360私有化对安全业务和其他业务究竟有多少影响,又给周鸿祎带来多大的压力,都已无从考究,只有他自己知道。
周鸿祎也吐槽网络安全行业太苦逼,他羡慕腾讯一款《王者荣耀》的收入就能顶得上一整个网络安全行业,他感慨安全行业赚钱太辛苦,干的其实都是苦力活。
他说:“我们这个行业的从业人员,像是希腊神话里的西西弗斯一样,每天辛辛苦苦推石头上山,第二天石头又落下来,你在这个行业里工作,就要不断经历成功到失败,失败到成功,所以这个行业能坚持下来的人,我觉得都是理想主义者。”
人生无常,很多时候我们被命运裹挟,但大多数时候其实还是有自主选择的空间,就像阿星选择以凡人之力挥棍打向火云邪神,周鸿祎决定留在网络安全行业,把针对我国政企和关键基础设施的黑客组织作为对手,和他们打“网络战”。
我们终于到了小时候最羡慕的年纪,却没成为小时候想成为的人。
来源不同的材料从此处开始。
Lemma entry_store m f i v f' i' s :
  idx i → idx i' → is_u32 v → m = st32 (mem s) (f * 4096 + 4 * i) v →
  entry (set_mem m s) f' i' = if decide (f' = f ∧ i' = i) then v else entry s f' i'.
Proof.
  unfold idx. intros Hi Hi' Hv ->. unfold entry. simpl. case_decide as Hd.
  - destruct Hd as [-> ->]. by apply ld32_st32_same.
  - apply ld32_st32_other.
    destruct (Z.eq_dec f f') as [->|]; [|nia].
    assert (i ≠ i') by (intros ->; by apply Hd). lia.
Qed.

Lemma entry_zeroed s n f i m :
  idx i → m = mem_set (mem s) (n * 4096) 0 4096 →
  entry (set_mem m s) f i = if decide (f = n) then 0 else entry s f i.
Proof.
  unfold idx. intros Hi ->. unfold entry. simpl. case_decide as Hd.
  - subst. apply ld32_mem_set_in; lia.
  - apply ld32_mem_set_out. nia.
Qed.

(** Entries only depend on memory. *)
Lemma entry_mem s s' f i : mem s' = mem s → entry s' f i = entry s f i.
Proof. unfold entry. by intros ->. Qed.

Lemma entry_u32 s f i : mem_ok (mem s) → is_u32 (entry s f i).
Proof. intros; by apply ld32_range. Qed.

(** A frame address with permission bits, as the code builds it. *)
Lemma frame_perm_u32 n perm : 0 <= n < 65536 → 0 <= perm < 4096 → is_u32 (n * 4096 + perm).
Proof. unfold is_u32. lia. Qed.

(** ** [pgdir_walk] *)

Section walk.
Context (s : kstate) (pd va : Z).
Hypothesis Hok : phys_ok s.
Hypothesis Hmem : mem_ok (mem s).
Hypothesis Hpd : 0 <= pd < npages s.
Let d := entry s pd (PDX va).

Lemma walk_unfold create :
  pgdir_walk (kaddr pd) va create s =
    (if present d then
       (targetPTEHead ← KADDR (PTE_ADDR d);
        mret (Some (entry_addr targetPTEHead (PTX va))))
     else if create =? 0 then mret None
     else
       newPage ← page_alloc ALLOC_ZERO;
       match newPage with
       | None => mret None
       | Some newPage =>
         page_incref newPage;;
         kstore32 (entry_addr (kaddr pd) (PDX va))
           (Z.lor (Z.lor (Z.lor (page2pa newPage) PTE_P) PTE_W) PTE_U);;
         pde' ← kload32 (entry_addr (kaddr pd) (PDX va));
         targetPTEHead ← KADDR (PTE_ADDR pde');
         mret (Some (entry_addr targetPTEHead (PTX va)))
       end) s.
Proof using Hpd.
  unfold pgdir_walk. replace (kaddr pd =? 0) with false by (unfold kaddr, KERNBASE; lia).
  by rewrite (bind_Ret _ _ _ _ _ (kload_entry s pd (PDX va))).
Qed.

Lemma walk_present create :
  present d = true → PGNUM d < npages s →
  pgdir_walk (kaddr pd) va create s =
    (Ret (Some (entry_addr (kaddr (PGNUM d)) (PTX va))), s).
Proof using Hok Hmem Hpd.
  intros Hp Hr. rewrite walk_unfold, Hp.
  pose proof (entry_u32 s pd (PDX va) Hmem) as Hd. fold d in Hd. unfold is_u32 in Hd.
  assert (HA : PTE_ADDR d = PGNUM d * 4096) by (rewrite PTE_ADDR_div, PGNUM_div; lia).
  assert (0 <= PGNUM d) by (rewrite PGNUM_div; apply Z.div_pos; lia).
  rewrite HA. erewrite bind_Ret; [reflexivity|].
  apply KADDR_ok; [done|lia|]. rewrite PGNUM_div, Z.div_mul by lia. done.
Qed.

Lemma walk_absent : present d = false → pgdir_walk (kaddr pd) va 0 s = (Ret None, s).
Proof using Hpd. intros Hp. by rewrite walk_unfold, Hp. Qed.

Lemma walk_nomem create :
  present d = false → page_free_list s = None →
  pgdir_walk (kaddr pd) va create s = (Ret None, s).
Proof using Hpd.
  intros Hp Hf. rewrite walk_unfold, Hp. destruct (create =? 0); [done|].
  by rewrite (bind_Ret _ _ _ _ _ (page_alloc_empty s _ Hf)).
Qed.
End walk.

(** The state after [pgdir_walk] has put a new page table in frame [n], the
    first free page, into slot [i] of directory [pd]. *)
Definition new_table (s : kstate) (pd i n : Z) (l : list Z) : kstate :=
  set_mem (st32 (mem_set (mem s) (n * 4096) 0 4096) (pd * 4096 + 4 * i) (n * 4096 + 7))
    (set_pages (<[n := mkPageInfo (head l) 1]> (pages s))
       (set_page_free_list (head l) s)).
有的人已经放弃,有的人还想再试一试。
不论阿星最后有没有施展出一套从天而降的掌法打败火云邪神,他挥棍的那一瞬间,已经值得观众的赞许。
周鸿祎这么个战斗狂,如今找到了一群志同道合的战士们,面对极其强大的对手,要打一场也许永远也打不完的战斗。
对他,对你我都是一件好事。
正如一位军区师司令曾这样评价乔治·巴顿:和平的时候,他就是一个捣乱分子,在战争时期,他是无价之宝。